#### LISTED ENTRIES

(** Where a worker thread is inside [workerThread]. *)
Inductive worker :=
| AtLoop                (* at the top of [while (true)], lock not held *)
| Blocked               (* asleep inside [status_update_.wait] *)
| Woken                 (* unblocked, has yet to re-acquire the lock *)
| Running (task : nat)  (* left the critical section, about to call [task()] *)
| Terminated            (* returned from [workerThread] *)
| Crashed.              (* an exception left [workerThread], or [front()] on
                           an empty queue *)

(** Where the destroying thread is inside [~ThreadPool]. *)
Inductive dtor_phase :=
| Alive                 (* the destructor has not been entered *)
| StopSet               (* [stop_ = true] done, before [notify_all] *)
| Joining (k : nat)     (* in the join loop, about to join [workers_[k]] *)
| Destroyed.            (* the destructor has returned *)

(** The pool.  A queue entry is the lambda [[task]() { task->operator()(); }]; it is
    identified by the [shared_ptr] it captures, an index into [heap].  The
    same index is the [std::future] handed to the caller.  [dequeued] and
    [executed] are history variables: no transition reads them. *)
Record ThreadPool := MkPool {
  workers_ : list worker;
  tasks_ : list nat;
  stop_ : bool;
  heap : list packaged_task;
  unnotified : nat;             (* [submit] calls between unlock and [notify_one] *)
  dtor : dtor_phase;
  dequeued : list (nat * nat);  (* (worker, task) in the order of [tasks_.pop()] *)
  executed : list nat           (* tasks in the order their [task()] completed *)
}.

Definition set_workers (ws : list worker) (p : ThreadPool) : ThreadPool :=
  MkPool ws (tasks_ p) (stop_ p) (heap p) (unnotified p) (dtor p)
         (dequeued p) (executed p).

Definition set_worker (i : nat) (w : worker) (p : ThreadPool) : ThreadPool :=
  set_workers (<[i:=w]> (workers_ p)) p.

(** ** Construction *)

(** [for (int i = 0; i < num_threads; ++i) workers_.emplace_back(...)]:
    the loop body runs [num_threads] times when that is positive and not at
    all otherwise. *)
Definition ThreadPool_ctor (num_threads : Z) : ThreadPool :=
  MkPool (replicate (Z.to_nat num_threads) AtLoop) [] false [] 0 Alive [] [].

(** The errors of the specification's taxonomy. *)
Inductive error := ConfigurationError | PoolShutdownError.

(** Outcome of an operation that either completes or throws. *)
Inductive result (T : Type) :=
| Ok (x : T)
| Fail (e : error).

(** The expression [ThreadPool pool(n)]: the constructor has no [throw]. *)
Definition construct (num_threads : Z) : result ThreadPool :=
  Ok _ (ThreadPool_ctor num_threads).

(** ** submit *)

(** Lines 85-93: allocate the packaged task, take its future, append the
    wrapping lambda to [tasks_] under the lock.  The [notify_one] of line 94
    is still owed when the lock is released. *)
Definition submit (c : callable) (p : ThreadPool) : ThreadPool * nat :=
  let t := length (heap p) in
  (MkPool (workers_ p) (tasks_ p ++ [t]) (stop_ p)
          (heap p ++ [PackagedTask c None]) (S (unnotified p)) (dtor p)
          (dequeued p) (executed p),
   t).

(** The call [pool.submit(f, args...)] as an expression: no path of
    [submit] throws. *)
Definition try_submit (c : callable) (p : ThreadPool) : result (ThreadPool * nat) :=
  Ok _ (submit c p).

(** [future.get()]: the stored outcome once the shared state is ready;
    [None] while the caller would still block.  The model follows the pool up
    to the return of the destructor's body; the destruction of the members
    that follows it (which abandons the shared states of the tasks still
    queued) lies outside it. *)
Definition get (p : ThreadPool) (fut : nat) : option outcome :=
  match heap p !! fut with
  | Some pt => shared_state pt
  | None => None
  end.

Definition is_blocked (w : worker) : bool :=
  match w with Blocked => true | _ => false end.

Definition wake (w : worker) : worker :=
  match w with Blocked => Woken | _ => w end.

(** Line 94, [status_update_.notify_one()]: unblocks one of the threads
    waiting on the condition variable, if there is any.  [w] names the
    thread the implementation picks. *)
Definition notify_one (w : option nat) (p : ThreadPool) : option ThreadPool :=
  match unnotified p with
  | O => None
  | S n =>
      let p' := MkPool (workers_ p) (tasks_ p) (stop_ p) (heap p) n (dtor p)
                       (dequeued p) (executed p) in
      match w with
      | Some i =>
          match workers_ p !! i with
          | Some Blocked => Some (set_worker i Woken p')
          | _ => None
          end
      | None =>
          if forallb (λ x, negb (is_blocked x)) (workers_ p) then Some p' else None
      end
  end.

(** A spurious wake-up of worker [i]. *)
Definition spurious (i : nat) (p : ThreadPool) : option ThreadPool :=
  match workers_ p !! i with
  | Some Blocked => Some (set_worker i Woken p)
  | _ => None
  end.

(** ** workerThread *)

(** Line 106, the predicate [[this] { return stop_ || !tasks_.empty(); }]. *)
Definition wait_pred (p : ThreadPool) : bool :=
  stop_ p || negb (bool_decide (tasks_ p = [])).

########

- _TASK STATEMENT_:
Copy out every line in the entries above that holds "MkPool".

- _ANSWER TO THE EXERCISE_:
Record ThreadPool := MkPool {
  MkPool ws (tasks_ p) (stop_ p) (heap p) (unnotified p) (dtor p)
  MkPool (replicate (Z.to_nat num_threads) AtLoop) [] false [] 0 Alive [] [].
  (MkPool (workers_ p) (tasks_ p ++ [t]) (stop_ p)
      let p' := MkPool (workers_ p) (tasks_ p) (stop_ p) (heap p) n (dtor p)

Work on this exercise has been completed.